Taking these findings together, it seems that our algorithm identified a pattern of psychological feelings, disbeliefs, and cognitive distortions that are highly characteristic of CP individuals and reliably discriminate them from HC. On the other hand, it identifies a pattern of physical, occupational, and energy-related features highly characteristic of HC, and significantly less present in CP individuals.

Limitations

This study has certain limitations. Despite the stringent training and test data separation in our SVM algorithm and the nested CV employed, replication of our findings in independent and geographically different samples is needed to ensure that our findings are replicable, as external validation is considered the gold standard in the field for assessing a model’s effective (and not just estimated) generalizability. Moreover, it should be noted that our HC sample was composed mainly of individuals linked to the social circle of CP individuals’ caregivers. Although this allowed us to build a HC sample with similar age and education level relative to those of our CP sample, it does not guarantee a purely random sampling of the HC group. Larger and randomly sampled external validation groups are needed to further test the generalizability of our psycho-physical machine learning algorithm. Another limitation that should be taken into account is that further clinically relevant aspects of the pain experience such as pain severity, duration of drug treatment, or history of treatments tried were not considered in this study. If on the one hand this is probably a consequence of the employment of broad inclusion/exclusion criteria, on the other hand, the general aim of the research project was to include in the study CP individuals based solely on diagnosis, and irrespective of their past pain experiences. Nevertheless, we think that future studies investigating the potential association between the single-subject-level decision scores generated through our machine learning algorithm and these highly relevant clinical aspects of the pain experience are warranted to provide deeper insights into the potential translation into clinical practice of our psycho-physical classification model. Consistently, our neuropsychological findings are limited by the fact that in our study, the cognitive area is represented solely by the CPM test. Although beyond the scope of this study, a better characterization of individual neurocognitive functions through a broader battery assessing specific (rather than general) cognitive functioning and sub-domains would have been more informative about the potential existence of specific neuropsychological assessments that could capture core pain-related cognitive deficits. Future studies in this direction are definitely needed.

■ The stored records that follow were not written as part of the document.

(* ===== verification/Heap.v ===== *)
(** utils/heap.c: the page heap. Descriptors of 4 KB pages are stored in an array
    at the start of the heap buffer, below the first page; an allocation is the
    first run of free pages that is long enough, a release coalesces with the
    free pages after and before it. *)

From S2P Require Import Prelude VmmDefs Lock.

(** * Data *)

(** A descriptor packs a 31-bit count and a 1-bit flag (heap.h); without DEBUG it
    takes 4 bytes. *)
Record HEAP_PAGE_DESCRIPTOR := mk_desc { number_of_pages : Z; in_use : bool }.
Definition DESCRIPTOR_SIZE : Z := 4.

(** Assigning [number_of_pages] keeps 31 bits. *)
Definition desc (n : Z) (used : bool) : HEAP_PAGE_DESCRIPTOR := mk_desc (u31 n) used.

#[global] Instance desc_eq_dec : EqDecision HEAP_PAGE_DESCRIPTOR.
Proof. solve_decision. Defined.

(** The static variables of heap.c. [heap_array] is the address of the descriptor
    array and [descs] its storage: the descriptors that lie below the first page
    ([heap_base]). An access past it would touch the pages themselves and is a
    [Fault] of the model. *)
Record heap := mk_heap {
  heap_array : Z;
  descs : list HEAP_PAGE_DESCRIPTOR;
  heap_base : Z;
  heap_total_pages : Z;
  heap_total_size : Z;
  heap_lock : VMM_LOCK;
  heap_pages : Z;
  ex_heap_base : Z;
  ex_heap_pages : Z;
  ex_heap_start_page : Z;
  max_used_pages : Z
}.

Definition heap_zero : heap :=
  mk_heap 0 [] 0 0 0 (mk_lock 0 0) 0 0 0 0 0.

Definition set_descs (h : heap) (d : list HEAP_PAGE_DESCRIPTOR) : heap :=
  mk_heap (heap_array h) d (heap_base h) (heap_total_pages h) (heap_total_size h) (heap_lock h)
    (heap_pages h) (ex_heap_base h) (ex_heap_pages h) (ex_heap_start_page h) (max_used_pages h).
Definition set_lock (h : heap) (l : VMM_LOCK) : heap :=
  mk_heap (heap_array h) (descs h) (heap_base h) (heap_total_pages h) (heap_total_size h) l
    (heap_pages h) (ex_heap_base h) (ex_heap_pages h) (ex_heap_start_page h) (max_used_pages h).
Definition set_max_used (h : heap) (m : Z) : heap :=
  mk_heap (heap_array h) (descs h) (heap_base h) (heap_total_pages h) (heap_total_size h)
    (heap_lock h) (heap_pages h) (ex_heap_base h) (ex_heap_pages h) (ex_heap_start_page h) m.

(** * Macros *)

Definition CHECK_ADDRESS_IN_RANGE (addr range_start size : Z) : bool :=
  (range_start <=? addr) && (addr <=? range_start ⊕₆₄ size).

Definition HEAP_PAGE_TO_POINTER (h : heap) (page_no : Z) : Z :=
  if ex_heap_start_page h <=? page_no
  then ex_heap_base h ⊕₆₄ (((page_no ⊖₃₂ ex_heap_start_page h) ⊖₃₂ 1) ⊗₃₂ PAGE_4KB_SIZE)
  else heap_base h ⊕₆₄ (page_no ⊗₃₂ PAGE_4KB_SIZE).

Definition HEAP_POINTER_TO_PAGE (h : heap) (pointer : Z) : Z :=
  if CHECK_ADDRESS_IN_RANGE pointer (ex_heap_base h) (ex_heap_pages h ⊗₃₂ PAGE_4KB_SIZE)
  then (u32 ((pointer ⊖₆₄ ex_heap_base h) / PAGE_4KB_SIZE) ⊕₃₂ ex_heap_start_page h) ⊕₃₂ 1
  else u32 ((pointer ⊖₆₄ heap_base h) / PAGE_4KB_SIZE).

(** * Operations *)

Definition vmm_heap_get_total_pages (h : heap) : Z := heap_total_pages h.
Definition vmm_heap_get_max_used_pages (h : heap) : Z := max_used_pages h.
Definition vmm_heap_get_details (h : heap) : Z * Z := (heap_array h, heap_total_size h).

(** [for (i = from; i < total; ++i) { in_use = 0; number_of_pages = total - i }] *)
Definition init_descs (from total : Z) (d : list HEAP_PAGE_DESCRIPTOR)
  : outcome (list HEAP_PAGE_DESCRIPTOR) :=
  for_range from total (fun i d => wr d i (desc (total ⊖₃₂ i) false)) d.

(** [old] is the descriptor storage's previous content, indexed from 0; [h] the
    statics before the call. *)
Definition vmm_heap_initialize (g_heap_pa_num : Z) (old : nat -> HEAP_PAGE_DESCRIPTOR) (h : heap)
  (heap_buffer_address heap_buffer_size : Z) : outcome (Z * heap) :=
  let heap_buffer_address := ALIGN_FORWARD heap_buffer_address 8 in
  let total_size := u32 (ALIGN_FORWARD heap_buffer_size PAGE_4KB_SIZE) in
  let number_of_pages :=
    u32 ((heap_buffer_size ⊕₆₄ (g_heap_pa_num ⊗₃₂ PAGE_4KB_SIZE))
           / (PAGE_4KB_SIZE + DESCRIPTOR_SIZE)) in
  let unaligned_heap_base := heap_buffer_address ⊕₆₄ (number_of_pages * DESCRIPTOR_SIZE) in
  let base := ALIGN_FORWARD unaligned_heap_base PAGE_4KB_SIZE in
  let heap_buffer_size := heap_buffer_size ⊖₆₄ (base ⊖₆₄ heap_buffer_address) in
  let total := u32 (heap_buffer_size / PAGE_4KB_SIZE) in
  let capacity := (base - heap_buffer_address) / DESCRIPTOR_SIZE in
  d ← init_descs 0 total (old <$> seq 0 (Z.to_nat capacity));
  Ok (base ⊕₆₄ (total ⊗₃₂ PAGE_4KB_SIZE),
      mk_heap heap_buffer_address d base total total_size (release (heap_lock h))
        total (ex_heap_base h) (ex_heap_pages h) (number_of_pages ⊕₃₂ 1) (max_used_pages h)).

Section WithCpu.
(** The calling CPU, and the bound on the iterations of its spin loops. *)
Context (fuel : nat) (cpu : Z).

Definition vmm_heap_extend (h : heap) (ex_heap_buffer_address ex_heap_buffer_size : Z)
  : outcome (Z * heap) :=
  l ← acquire fuel cpu (heap_lock h);
  let ex_base := ALIGN_FORWARD ex_heap_buffer_address 8 in
  let total_size :=
    heap_total_size h ⊕₃₂ u32 (ALIGN_FORWARD ex_heap_buffer_size PAGE_4KB_SIZE) in
  let buffer_size := ex_heap_buffer_size ⊖₆₄ (ex_base ⊖₆₄ ex_heap_buffer_address) in
  let ex_pages := u32 (buffer_size / PAGE_4KB_SIZE) ⊕₃₂ 1 in
  let start := heap_total_pages h in
  let total := heap_total_pages h ⊕₃₂ ex_pages in
  d ← wr (descs h) start (desc 1 true);
  d ← init_descs (start ⊕₃₂ 1) total d;
  Ok (ex_base ⊕₆₄ (ex_pages ⊗₃₂ PAGE_4KB_SIZE),
      mk_heap (heap_array h) d (heap_base h) total total_size (release l) (heap_pages h)
        ex_base ex_pages start (max_used_pages h)).

(** The search of [page_alloc_unprotected]: the first free page whose run is long
    enough, from page [i], over [n] pages. *)
Fixpoint find_fit (d : list HEAP_PAGE_DESCRIPTOR) (n : nat) (i pages : Z) : outcome (option Z) :=
  match n with
  | O => Ok None
  | S n' =>
      x ← rd d i;
      if negb (in_use x) && (pages <=? number_of_pages x) then Ok (Some i)
      else find_fit d n' (i + 1) pages
  end.

(** NULL is 0. *)
Definition page_alloc_unprotected (h : heap) (pages : Z) : outcome (Z * heap) :=
  if pages =? 0 then Ok (0, h)
  else
    r ← find_fit (descs h) (Z.to_nat (heap_total_pages h)) 0 pages;
    match r with
    | None => Ok (0, h)
    | Some i =>
        let p_buffer := HEAP_PAGE_TO_POINTER h i in
        d ← wr (descs h) i (desc pages true);
        d ← for_range (i + 1) (i ⊕₃₂ pages) (fun j d => wr d j (desc 0 true)) d;
        let used := i ⊕₃₂ pages in
        Ok (p_buffer,
            set_max_used (set_descs h d)
              (if max_used_pages h <? used then used else max_used_pages h))
    end.

Definition vmm_page_allocate (h : heap) (pages : Z) : outcome (Z * heap) :=
  l ← acquire fuel cpu (heap_lock h);
  r ← page_alloc_unprotected (set_lock h l) pages;
  let '(p_buffer, h') := r in
  Ok (p_buffer, set_lock h' (release (heap_lock h'))).

(** The loop of [vmm_page_allocate_scattered]: the pointers obtained before the
    first failure, and the heap after them. *)
Fixpoint alloc_single_pages (n : nat) (h : heap) : outcome (list Z * heap) :=
  match n with
  | O => Ok ([], h)
  | S n' =>
      r ← page_alloc_unprotected h 1;
      let '(p, h') := r in
      if p =? 0 then Ok ([], h')
      else
        r' ← alloc_single_pages n' h';
        Ok (p :: r'.1, r'.2)
  end.

(** Returns the page array (failed entries are NULL) and the number of pages. *)
Definition vmm_page_allocate_scattered (h : heap) (n : Z) : outcome (list Z * Z * heap) :=
  l ← acquire fuel cpu (heap_lock h);
  r ← alloc_single_pages (Z.to_nat n) (set_lock h l);
  let '(ps, h') := r in
  let count := Z.of_nat (length ps) in
  Ok (ps ++ replicate (Z.to_nat (n - count)) 0, count, set_lock h' (release (heap_lock h'))).

Definition vmm_mark_pages_free (d : list HEAP_PAGE_DESCRIPTOR) (page_from page_to pages : Z)
  : outcome (list HEAP_PAGE_DESCRIPTOR) :=
  for_range page_from page_to
    (fun i d => wr d i (desc (pages ⊖₃₂ (i ⊖₃₂ page_from)) false)) d.

(** [while (from > 0 && free(from - 1) && count(from - 1) != 0)
       { from--; pages_to_release++; }] *)
Fixpoint grab_backward (d : list HEAP_PAGE_DESCRIPTOR) (from : nat) (pages : Z)
  : outcome (Z * Z) :=
  match from with
  | O => Ok (0, pages)
  | S from' =>
      x ← rd d (Z.of_nat from');
      if negb (in_use x) && negb (number_of_pages x =? 0)
      then grab_backward d from' (pages ⊕₃₂ 1)
      else Ok (Z.of_nat from, pages)
  end.

(** The address check shared by the release and the size query. *)
Definition heap_address_ok (h : heap) (address : Z) : bool :=
  (CHECK_ADDRESS_IN_RANGE address (heap_base h) (heap_pages h ⊗₃₂ PAGE_4KB_SIZE)
   || CHECK_ADDRESS_IN_RANGE address (ex_heap_base h) (ex_heap_pages h ⊗₃₂ PAGE_4KB_SIZE))
  && (Z.land address PAGE_4KB_MASK =? 0).

(** VMM_DEADLOOP expands to nothing (vmm_dbg.h), so both error paths return; the
    second one returns with the lock held. *)
Definition vmm_page_free (h : heap) (address : Z) : outcome heap :=
  if negb (heap_address_ok h address) then Ok h
  else
    l ← acquire fuel cpu (heap_lock h);
    let h := set_lock h l in
    let from := HEAP_POINTER_TO_PAGE h address in
    x ← rd (descs h) from;
    if negb (in_use x) || (number_of_pages x =? 0) then Ok h
    else
      let pages := number_of_pages x in
      let to := from ⊕₃₂ pages in
      pages' ← (if to <? heap_total_pages h then
                  y ← rd (descs h) to;
                  if negb (in_use y) && (to ⊕₃₂ number_of_pages y <=? heap_total_pages h)
                  then Ok (pages ⊕₃₂ number_of_pages y) else Ok pages
                else Ok pages);
      b ← grab_backward (descs h) (Z.to_nat from) pages';
      d ← vmm_mark_pages_free (descs h) b.1 to b.2;
      Ok (set_lock (set_descs h d) (release l)).

Definition vmm_page_buff_size (h : heap) (address : Z) : outcome Z :=
  if negb (heap_address_ok h address) then Ok 0
  else
    x ← rd (descs h) (HEAP_POINTER_TO_PAGE h address);
    if negb (in_use x) || (number_of_pages x =? 0) then Ok 0
    else Ok (number_of_pages x).

(** The content of memory: one byte per address. [vmm_memset(p, 0, n)]. *)
Definition memory := Z -> Z.
Definition zero_fill (m : memory) (p n : Z) : memory :=
  fun a => if (p <=? a) && (a <? p + n) then 0 else m a.

Definition vmm_memory_allocate (h : heap) (m : memory) (size : Z)
  : outcome (Z * heap * memory) :=
  if size =? 0 then Ok (0, h, m)
  else
    let size := u32 (ALIGN_FORWARD_U32 size PAGE_4KB_SIZE) in
    r ← vmm_page_allocate h (size / PAGE_4KB_SIZE);
    let '(p_buffer, h') := r in
    Ok (p_buffer, h', if p_buffer =? 0 then m else zero_fill m p_buffer size).

(** The registered callbacks, applied to their contexts; they act on the heap and
    the memory. The one of the requesting owner is skipped. *)
Definition callback := heap * memory -> outcome (heap * memory).

Fixpoint run_callbacks (cbs : list callback) (i owner : Z) (st : heap * memory)
  : outcome (heap * memory) :=
  match cbs with
  | [] => Ok st
  | cb :: cbs' =>
      if i =? owner then run_callbacks cbs' (i + 1) owner st
      else st' ← cb st; run_callbacks cbs' (i + 1) owner st'
  end.

Definition vmm_memory_allocate_must_succeed (free_mem_callbacks : list callback) (handle : Z)
  (h : heap) (m : memory) (size : Z) : outcome (Z * heap * memory) :=
  r ← vmm_memory_allocate h m size;
  let '(p, h', m') := r in
  if p =? 0 then
    st ← run_callbacks free_mem_callbacks 0 handle (h', m');
    vmm_memory_allocate st.1 st.2 size
  else Ok (p, h', m').

End WithCpu.

(** [vmm_heap_register_free_mem_callback]: at most 20 callbacks; the handle is the
    index, or HEAP_INVALID_ALLOC_HANDLE. *)
Definition HEAP_MAX_NUM_OF_RECORDED_CALLBACKS : Z := 20.
Definition HEAP_INVALID_ALLOC_HANDLE : Z := 2 ^ 32 - 1.

Definition vmm_heap_register_free_mem_callback (cbs : list callback) (cb : callback)
  : list callback * Z :=
  if Z.of_nat (length cbs) =? HEAP_MAX_NUM_OF_RECORDED_CALLBACKS
  then (cbs, HEAP_INVALID_ALLOC_HANDLE)
  else (cbs ++ [cb], Z.of_nat (length cbs)).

More importantly, the cross-sectional nature of this study does not allow us to give any prognostic insight into CP based on these findings, or to fully understand its translation into clinical practice potential. Longitudinal studies are warranted to provide machine learning-based prognostic information.

Conclusions

Our findings suggest that, using psychological and physical assessments, it is possible to classify CP from HC with high reliability via (1) a pattern of psychological symptoms (identified through HADS subscales) and cognitive beliefs (identified through BMQ subscales) characterizing CP, and (2) a pattern of intact physical functions (identified through SF-36 subscales) characterizing HC. We think that our algorithm provides important and novel insights for clinical practice. Indeed, if externally validated in geographically diverse cohorts and with longitudinal information, the investigation of such psycho-physical impairments through these subscales could be prioritized, helping to better tailor early identification and intervention strategies in CP through:

  • constant monitoring of the onset and the evolution of symptoms of depression and anxiety and of cognitive beliefs and disbeliefs about medicine and pharmacological treatments; and

  • active promotion of physical health strategies by specifically targeting occupational, physical, and vitality impairments in CP.

This would potentially lead to improved quality of life in CP individuals and to a shorter, more transient, less burdensome pain experience.